First find the line containing "(copyTags sharedTags (<[Key" in the data, then set it down exactly along with every line after it, through the last.

-------

(** The logs after a round of messages. *)
Lemma round_logs nodeName st order v bl' :
  election_ok nodeName st -> iterates order (subscribers st) ->
  notify v order (buffers st, sent_log st) = Some bl' ->
  (forall n ch, subscribers st !! n = Some ch -> bl'.2 !! ch = Some (default [] (sent_log st !! ch) ++ [v])) /\
  (forall c, is_Some (bl'.1 !! c) <-> is_Some (bl'.2 !! c)).
Proof.
  intros Hok Ho Hn. destruct (told_channels st nodeName order Hok Ho) as [Hnd Htold].
  destruct (notify_spec v order _ bl' Hnd Hn) as (Hd & Hin & Hout). split.
  - intros n ch Hs. apply Hin, Htold. by exists n.
  - intros c. rewrite Hd. cbn. destruct (decide (c ∈ order.*2)) as [Hc|Hc].
    + destruct (Hin c Hc) as [H1 H2]. rewrite H2. cbn in H1. split; eauto.
    + rewrite (Hout c Hc). apply (eo_buf _ _ Hok).
Qed.

Lemma OnNewLeader_ok nodeName identity order st st' :
  election_ok nodeName st -> iterates order (subscribers st) ->
  OnNewLeader nodeName identity order st = Some st' -> election_ok nodeName st'.
Proof.
  intros Hok Ho. unfold OnNewLeader.
  pose proof (elected_ok nodeName identity st) as Hel. set (self := String.eqb identity nodeName) in *.
  destruct (self && negb (isLeader st)) eqn:E1; [|destruct (negb self && isLeader st) eqn:E2].
  - apply andb_true_iff in E1 as [Es El]. apply negb_true_iff in El.
    destruct (notify true order _) as [bl|] eqn:En; [|done]. intros [= <-].
    destruct (round_logs _ _ _ _ _ Hok Ho En) as [Hl Hb].
    apply Hel; [done|by rewrite El, Es| |done]. intros n ch Hs. rewrite (Hl _ _ Hs).
    destruct (eo_log _ _ Hok _ _ Hs) as [k Hk]. rewrite El in Hk. exists 0. by rewrite Hk.
  - apply andb_true_iff in E2 as [Es El].
    destruct (notify false order _) as [bl|] eqn:En; [|done]. intros [= <-].
    destruct (round_logs _ _ _ _ _ Hok Ho En) as [Hl Hb].
    apply Hel; [done|by rewrite El| |done]. intros n ch Hs. rewrite (Hl _ _ Hs).
    destruct (eo_log _ _ Hok _ _ Hs) as [k Hk]. rewrite El in Hk |- *. exists (S k). rewrite Hk. cbn.
    by rewrite <-replicate_cons_app.
  - intros [= <-]. apply (Hel _ (buffers st, sent_log st)); [done|by destruct self, (isLeader st)| |];
      [apply (eo_log _ _ Hok)|apply (eo_buf _ _ Hok)].
Qed.

Lemma receive_ok nodeName ch v st st' :
  election_ok nodeName st -> chan_receive ch st = Some (v, st') -> election_ok nodeName st'.
Proof.
  intros Hok. unfold chan_receive. destruct (buffers st !! ch) as [[|x xs]|] eqn:E; try done. intros [= <- <-].
  split; cbn; try apply Hok. intros c. rewrite <-(eo_buf _ _ Hok). destruct (decide (c = ch)) as [->|Hne].
  - rewrite lookup_insert_eq, E. by split; eauto.
  - by rewrite lookup_insert_ne.
Qed.

Lemma election_reachable_ok nodeName st : election_reachable nodeName st -> election_ok nodeName st.
Proof.
  revert st. apply (rtc_ind_r (R := election_step nodeName) (election_ok nodeName) election_init);
    [apply election_init_ok|]. intros st1 st2 _ Hstep Hok. destruct Hstep.
  - by apply Subscribe_ok.
  - destruct Hok as [? ? ? Hinj Hlog ?]. split; cbn; try done.
    + intros n1 n2 ch (_ & H1)%lookup_delete_Some (_ & H2)%lookup_delete_Some. by eapply Hinj.
    + intros n ch (_ & H1)%lookup_delete_Some. by eapply Hlog.
  - by eapply OnNewLeader_ok.
  - by eapply receive_ok.
Qed.
(** The tags of the phase metric, before the shared tags are copied. *)
Definition phase_tags (pod : KPod) : tagmap :=
  let tags := <["phase" := kp_Phase pod]> (<[Key LabelPodId := kp_UID pod]>
    (<[Key LabelMetricSetType := MetricSetTypePod]> (object_tags "pod_name" (kp_meta pod)))) in
  let phaseValue := ConvertPodPhase (kp_Phase pod) in
  let tags := if (phaseValue =? POD_PHASE_PENDING)%Z then foldl pending_step tags (kp_Conditions pod) else tags in
  if (phaseValue =? POD_PHASE_FAILED)%Z then foldl failed_step tags (kp_Conditions pod) else tags.

(** [buildPodPhaseMetrics] also adds the node to the shared tags, which it
    returns here. *)
Definition shared_node (pod : KPod) (sharedTags : tagmap) : tagmap :=
  if nonempty (kp_NodeName pod) then <[Key LabelNodename := kp_NodeName pod]> sharedTags else sharedTags.
Definition buildPodPhaseMetrics (h : heap) (pod : KPod) (sharedTags : tagmap) : heap * list wfmetric * tagmap :=
  let sharedTags := shared_node pod sharedTags in
  let '(h', points) := points_with h (copyTags sharedTags (phase_tags pod))
    [("pod.status.phase", f64_of_Z (ConvertPodPhase (kp_Phase pod)))] in
  (h', points, sharedTags).

Definition status_tags (pod : KPod) (sharedTags : tagmap) (status : KContainerStatus) : tagmap :=
  AddMetricTags (NewContainerStateInfo (kst_State status))
    (copyTags sharedTags (<[Key LabelContainerBaseImage := kst_Image status]> (<[Key LabelContainerName := kst_Name status]>
      (<[Key LabelMetricSetType := MetricSetTypePodContainer]> (object_tags "pod_name" (kp_meta pod)))))).
Definition buildContainerStatusMetrics (h : heap) (pod : KPod) (sharedTags : tagmap) : heap * list wfmetric :=
  each h (kp_ContainerStatuses pod) (fun h status =>
    points_with h (status_tags pod sharedTags status)
      [("pod_container.status", f64_of_Z (csi_Value (NewContainerStateInfo (kst_State status))))]).

Definition pointsForNonRunningPods (h : heap) (it : item) : heap * list wfmetric :=
  match it with
  | ItPod pod =>
      let sharedTags := copyLabels (om_Labels (kp_meta pod)) ∅ in
      let '(h1, points, sharedTags) := buildPodPhaseMetrics h pod sharedTags in
      let '(h2, statuses) := buildContainerStatusMetrics h1 pod sharedTags in
      (h2, points ++ statuses)
  | _ => (h, [])
  end.

End handlers.

(** ** provider.go *)

Definition resourceHandler : Type := Transforms -> Z -> heap -> item -> heap * list wfmetric.
Definition funcs : list (string * resourceHandler) :=
  [("jobs", pointsForJob); ("cronjobs", pointsForCronJob); ("daemonsets", pointsForDaemonSet);
   ("deployments", pointsForDeployment); ("replicasets", pointsForReplicaSet);
   ("replicationcontrollers", pointsForReplicationController); ("statefulsets", pointsForStatefulSet);
   ("horizontalpodautoscalers", pointsForHPA); ("nodes", pointsForNode); ("pods", pointsForNonRunningPods)].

-------

ANSWER BELOW:
    (copyTags sharedTags (<[Key LabelContainerBaseImage := kst_Image status]> (<[Key LabelContainerName := kst_Name status]>
      (<[Key LabelMetricSetType := MetricSetTypePodContainer]> (object_tags "pod_name" (kp_meta pod)))))).
Definition buildContainerStatusMetrics (h : heap) (pod : KPod) (sharedTags : tagmap) : heap * list wfmetric :=
  each h (kp_ContainerStatuses pod) (fun h status =>
    points_with h (status_tags pod sharedTags status)
      [("pod_container.status", f64_of_Z (csi_Value (NewContainerStateInfo (kst_State status))))]).

Definition pointsForNonRunningPods (h : heap) (it : item) : heap * list wfmetric :=
  match it with
  | ItPod pod =>
      let sharedTags := copyLabels (om_Labels (kp_meta pod)) ∅ in
      let '(h1, points, sharedTags) := buildPodPhaseMetrics h pod sharedTags in
      let '(h2, statuses) := buildContainerStatusMetrics h1 pod sharedTags in
      (h2, points ++ statuses)
  | _ => (h, [])
  end.

End handlers.

(** ** provider.go *)

Definition resourceHandler : Type := Transforms -> Z -> heap -> item -> heap * list wfmetric.
Definition funcs : list (string * resourceHandler) :=
  [("jobs", pointsForJob); ("cronjobs", pointsForCronJob); ("daemonsets", pointsForDaemonSet);
   ("deployments", pointsForDeployment); ("replicasets", pointsForReplicaSet);
   ("replicationcontrollers", pointsForReplicationController); ("statefulsets", pointsForStatefulSet);
   ("horizontalpodautoscalers", pointsForHPA); ("nodes", pointsForNode); ("pods", pointsForNonRunningPods)].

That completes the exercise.